*Action item*: In the material below, find the line that contains "(** [String(v)]; an" and the line that contains "(** [Array.isArray(v)]. *)", then write out exactly those two lines and everything between them.

*Provided records*:

(** * vision-app: goal store, habit statistics and analysis client

    A shallow embedding of the JavaScript sources of the repository:

    - [src/db-check.js]  (second document): the server with accounts
      ([/api/register], [/api/login]) and user-scoped goals on Supabase or
      SQLite;
    - [src/server.js]    (first document): the first server, one global goal
      table on PostgreSQL or SQLite, no user names;
      (second document): user-scoped goals on Supabase or SQLite, no accounts;
    - [src/unnamed/part_000]: the client with log-in;
    - [src/src/App.jsx]: the client without log-in.

    JavaScript values are JSON values (numbers are integers: the ids of the
    application are [Date.now()] milliseconds; a JSON text with a fraction
    or an exponent is recognised as JSON but has no value here),
    [undefined] is [None].
    Objects are association lists without repeated keys, in insertion order.
    Strings are byte strings (UTF-8). Time is a number of milliseconds since
    the epoch, as in [Date]; the one computation on fractions, the rate of a
    habit, is done in double precision. [Date.parse], the time zone and
    scrypt are parameters; the outcome of a request to the analysis service
    is an input. Handlers are functions from a request and the state of the
    database to a response and the new state. *)

From Stdlib Require Import ZArith List String Ascii Bool Lia.
From Stdlib Require Import Permutation Sorted.
From Stdlib Require Import DecimalString.
From Stdlib Require DecimalFacts DecimalPos DecimalZ.
From Stdlib Require Import Floats.PrimFloat Floats.FloatOps Floats.SpecFloat.
From Stdlib Require Uint63.
Import ListNotations.

Local Open Scope string_scope.
Local Open Scope Z_scope.

(* ================================================================== *)
(** * JavaScript values *)

Module JS.

Unset Elimination Schemes.
Inductive JSON : Type :=
| JNull
| JBool (b : bool)
| JNum (n : Z)
| JStr (s : string)
| JArr (l : list JSON)
| JObj (o : list (string * JSON)).
Set Elimination Schemes.

(** An object: the own enumerable properties, in insertion order. *)
Definition JsObject := list (string * JSON).

(** A JavaScript value: [None] is [undefined]. *)
Definition value := option JSON.

(** [o[k]]. *)
Fixpoint get (k : string) (o : JsObject) : value :=
  match o with
  | [] => None
  | (k', v) :: o' => if String.eqb k k' then Some v else get k o'
  end.

(** [o[k] = v]: an existing property keeps its place. *)
Fixpoint set (k : string) (v : JSON) (o : JsObject) : JsObject :=
  match o with
  | [] => [(k, v)]
  | (k', v') :: o' =>
      if String.eqb k k' then (k', v) :: o' else (k', v') :: set k v o'
  end.

(** [delete o[k]]. *)
Definition remove (k : string) (o : JsObject) : JsObject :=
  filter (fun kv => negb (String.eqb k (fst kv))) o.

(** [{ ...o, ...p }]. *)
Definition spread (o p : JsObject) : JsObject :=
  fold_left (fun acc kv => set (fst kv) (snd kv) acc) p o.

Definition keys (o : JsObject) : list string := map fst o.

(** Truthiness of a value ([!!v], [Boolean(v)]). *)
Definition truthy (v : value) : bool :=
  match v with
  | None => false
  | Some JNull => false
  | Some (JBool b) => b
  | Some (JNum n) => negb (n =? 0)
  | Some (JStr s) => negb (String.eqb s "")
  | Some (JArr _) => true
  | Some (JObj _) => true
  end.

(** Decimal rendering of an integer, [String(n)]. *)
Definition string_of_Z (n : Z) : string := NilZero.string_of_int (Z.to_int n).

Definition string_of_nat (n : nat) : string := string_of_Z (Z.of_nat n).

Fixpoint join (sep : string) (l : list string) : string :=
  match l with
  | [] => ""
  | [s] => s
  | s :: l' => s ++ sep ++ join sep l'
  end.

(** [String(v)]; an array is rendered by [join(",")], where [null] elements
    are empty. *)
Fixpoint String_json (v : JSON) : string :=
  match v with
  | JNull => "null"
  | JBool true => "true"
  | JBool false => "false"
  | JNum n => string_of_Z n
  | JStr s => s
  | JArr l =>
      join "," (map (fun x => match x with JNull => "" | _ => String_json x end) l)
  | JObj _ => "[object Object]"
  end.

Definition String_ (v : value) : string :=
  match v with
  | None => "undefined"
  | Some j => String_json j
  end.

(** [Array.isArray(v)]. *)
Definition isArray (v : value) : bool :=
  match v with Some (JArr _) => true | _ => false end.

Fixpoint chars_of (s : string) : list string :=
  match s with
  | EmptyString => []
  | String c s' => String c EmptyString :: chars_of s'
  end.

Fixpoint indexed {A} (i : nat) (l : list A) : list (string * A) :=
  match l with
  | [] => []
  | x :: l' => (string_of_nat i, x) :: indexed (S i) l'
  end.

(** The own enumerable properties of a non-null value, as object spread and
    rest patterns see them: an array and a string have their indices. *)
Definition own_props (v : JSON) : JsObject :=
  match v with
  | JObj o => o
  | JArr l => indexed 0 l
  | JStr s => indexed 0 (map JStr (chars_of s))
  | _ => []
  end.

(** [o?.[k]] on a value: [undefined] when [o] is [null] or [undefined]. *)
Definition opt_get (k : string) (v : value) : value :=
  match v with
  | Some j => get k (own_props j)
  | None => None
  end.

(** [a?.[i]] for an index. *)
Definition opt_index (i : nat) (v : value) : value :=
  opt_get (string_of_nat i) v.

(** Induction on JSON values, through arrays and objects. *)
Definition JSON_ind (P : JSON -> Prop)
  (fnull : P JNull) (fbool : forall b, P (JBool b))
  (fnum : forall n, P (JNum n)) (fstr : forall s, P (JStr s))
  (farr : forall l, Forall P l -> P (JArr l))
  (fobj : forall o, Forall (fun kv => P (snd kv)) o -> P (JObj o))
  : forall v, P v :=
  fix F (v : JSON) : P v :=
    match v with
    | JNull => fnull
    | JBool b => fbool b
    | JNum n => fnum n
    | JStr s => fstr s
    | JArr l =>
        farr l ((fix G (l : list JSON) : Forall P l :=
                   match l with
                   | [] => Forall_nil _
                   | x :: l' => Forall_cons x (F x) (G l')
                   end) l)
    | JObj o =>
        fobj o ((fix G (o : list (string * JSON))
                 : Forall (fun kv => P (snd kv)) o :=
                   match o with
                   | [] => Forall_nil _
                   | kv :: o' => Forall_cons kv (F (snd kv)) (G o')
                   end) o)
    end.

Fixpoint nodupb (l : list string) : bool :=
  match l with
  | [] => true
  | k :: l' => negb (existsb (String.eqb k) l') && nodupb l'
  end.

(** A value as JavaScript can hold it: no object has a key twice. *)
Fixpoint wf (v : JSON) : bool :=
  match v with
  | JArr l => forallb wf l
  | JObj o => nodupb (map fst o) && forallb (fun kv => wf (snd kv)) o
  | _ => true
  end.

(** Two values are the same JSON: arrays item by item, objects key by key
    whatever the order of the keys. *)
Fixpoint json_equiv (a b : JSON) : bool :=
  match a, b with
  | JNull, JNull => true
  | JBool x, JBool y => Bool.eqb x y
  | JNum x, JNum y => x =? y
  | JStr x, JStr y => String.eqb x y
  | JArr l, JArr m =>
      (fix items (l m : list JSON) : bool :=
         match l, m with
         | [], [] => true
         | x :: l', y :: m' => json_equiv x y && items l' m'
         | _, _ => false
         end) l m
  | JObj o, JObj p =>
      (List.length o =? List.length p)%nat
      && (fix members (o : list (string * JSON)) : bool :=
            match o with
            | [] => true
            | (k, v) :: o' =>
                match get k p with
                | Some w => json_equiv v w
                | None => false
                end && members o'
            end) o
  | _, _ => false
  end.

End JS.
Export JS.

(* ================================================================== *)
(** * [JSON.stringify] and [JSON.parse] *)

Module Json.

Definition hex_digit (n : N) : ascii :=
  match n with
  | 0%N => "0" | 1%N => "1" | 2%N => "2" | 3%N => "3" | 4%N => "4"
  | 5%N => "5" | 6%N => "6" | 7%N => "7" | 8%N => "8" | 9%N => "9"
  | 10%N => "a" | 11%N => "b" | 12%N => "c" | 13%N => "d" | 14%N => "e"
  | _ => "f"
  end%char.

(** The value of a hexadecimal digit, in either case. *)
Definition hex_val (c : ascii) : option N :=
  let n := N_of_ascii c in
  (if (48 <=? n) && (n <=? 57) then Some (n - 48)
   else if (97 <=? n) && (n <=? 102) then Some (n - 87)
   else if (65 <=? n) && (n <=? 70) then Some (n - 55)
   else None)%N.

*Solution below*:
(** [String(v)]; an array is rendered by [join(",")], where [null] elements
    are empty. *)
Fixpoint String_json (v : JSON) : string :=
  match v with
  | JNull => "null"
  | JBool true => "true"
  | JBool false => "false"
  | JNum n => string_of_Z n
  | JStr s => s
  | JArr l =>
      join "," (map (fun x => match x with JNull => "" | _ => String_json x end) l)
  | JObj _ => "[object Object]"
  end.

Definition String_ (v : value) : string :=
  match v with
  | None => "undefined"
  | Some j => String_json j
  end.

(** [Array.isArray(v)]. *)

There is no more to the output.